> **ASSIGNMENT**: Lines below starting with the line with "intros [Hsize Hcells]" and going on through the line with "left as it is, and" must be output exactly; the rest of the records must be left out.

> **DATASET**:
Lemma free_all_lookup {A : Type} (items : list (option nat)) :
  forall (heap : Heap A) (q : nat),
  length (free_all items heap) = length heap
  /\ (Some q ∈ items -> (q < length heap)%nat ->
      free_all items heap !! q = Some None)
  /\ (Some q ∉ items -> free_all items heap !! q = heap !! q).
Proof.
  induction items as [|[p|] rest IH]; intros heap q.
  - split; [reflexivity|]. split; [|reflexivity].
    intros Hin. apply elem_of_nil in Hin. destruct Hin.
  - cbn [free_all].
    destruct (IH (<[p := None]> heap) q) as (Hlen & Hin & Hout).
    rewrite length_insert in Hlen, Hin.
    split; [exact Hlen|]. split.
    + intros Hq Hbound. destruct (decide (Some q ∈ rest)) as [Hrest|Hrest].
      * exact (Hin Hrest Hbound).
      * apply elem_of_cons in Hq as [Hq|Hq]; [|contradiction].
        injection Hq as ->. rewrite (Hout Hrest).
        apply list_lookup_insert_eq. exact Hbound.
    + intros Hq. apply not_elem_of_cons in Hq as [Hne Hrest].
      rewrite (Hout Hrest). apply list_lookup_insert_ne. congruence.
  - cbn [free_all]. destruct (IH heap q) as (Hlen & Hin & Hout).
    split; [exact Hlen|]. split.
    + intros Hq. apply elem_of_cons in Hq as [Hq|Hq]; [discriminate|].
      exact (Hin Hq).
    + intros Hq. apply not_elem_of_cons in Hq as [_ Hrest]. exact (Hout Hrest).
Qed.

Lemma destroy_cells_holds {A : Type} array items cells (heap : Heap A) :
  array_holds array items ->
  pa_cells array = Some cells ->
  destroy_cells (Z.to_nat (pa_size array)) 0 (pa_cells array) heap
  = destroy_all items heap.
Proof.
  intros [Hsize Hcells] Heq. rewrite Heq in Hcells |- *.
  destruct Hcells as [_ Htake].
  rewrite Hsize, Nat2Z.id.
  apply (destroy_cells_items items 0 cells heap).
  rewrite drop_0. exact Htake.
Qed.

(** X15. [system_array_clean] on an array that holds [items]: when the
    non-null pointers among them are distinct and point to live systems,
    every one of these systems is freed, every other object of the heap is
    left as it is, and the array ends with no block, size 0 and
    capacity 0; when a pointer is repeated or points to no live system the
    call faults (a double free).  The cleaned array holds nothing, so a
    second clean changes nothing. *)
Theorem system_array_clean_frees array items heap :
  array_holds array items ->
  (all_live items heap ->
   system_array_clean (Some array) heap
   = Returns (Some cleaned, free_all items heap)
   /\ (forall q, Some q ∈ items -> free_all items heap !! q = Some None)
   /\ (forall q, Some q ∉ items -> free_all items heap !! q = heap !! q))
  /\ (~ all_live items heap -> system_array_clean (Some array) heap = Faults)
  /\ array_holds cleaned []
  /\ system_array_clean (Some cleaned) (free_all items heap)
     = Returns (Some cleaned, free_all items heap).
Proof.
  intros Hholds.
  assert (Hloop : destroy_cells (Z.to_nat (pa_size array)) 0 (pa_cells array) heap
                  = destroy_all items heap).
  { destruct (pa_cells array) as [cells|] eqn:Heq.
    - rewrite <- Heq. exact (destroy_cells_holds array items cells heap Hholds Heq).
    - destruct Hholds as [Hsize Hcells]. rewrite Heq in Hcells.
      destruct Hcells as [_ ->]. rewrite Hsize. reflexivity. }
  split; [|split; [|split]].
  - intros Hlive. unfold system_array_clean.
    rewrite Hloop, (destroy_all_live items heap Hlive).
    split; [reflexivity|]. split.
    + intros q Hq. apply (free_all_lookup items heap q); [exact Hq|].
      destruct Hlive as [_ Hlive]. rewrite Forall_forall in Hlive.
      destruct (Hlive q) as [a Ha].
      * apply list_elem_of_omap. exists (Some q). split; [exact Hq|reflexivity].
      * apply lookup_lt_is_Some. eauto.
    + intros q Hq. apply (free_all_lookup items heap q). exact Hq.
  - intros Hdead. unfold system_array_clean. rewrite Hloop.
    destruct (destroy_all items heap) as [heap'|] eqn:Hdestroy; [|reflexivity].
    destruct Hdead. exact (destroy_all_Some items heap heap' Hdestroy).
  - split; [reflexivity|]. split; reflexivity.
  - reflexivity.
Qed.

> **TASK ANSWER**:
  intros [Hsize Hcells] Heq. rewrite Heq in Hcells |- *.
  destruct Hcells as [_ Htake].
  rewrite Hsize, Nat2Z.id.
  apply (destroy_cells_items items 0 cells heap).
  rewrite drop_0. exact Htake.
Qed.

(** X15. [system_array_clean] on an array that holds [items]: when the
    non-null pointers among them are distinct and point to live systems,
    every one of these systems is freed, every other object of the heap is
    left as it is, and the array ends with no block, size 0 and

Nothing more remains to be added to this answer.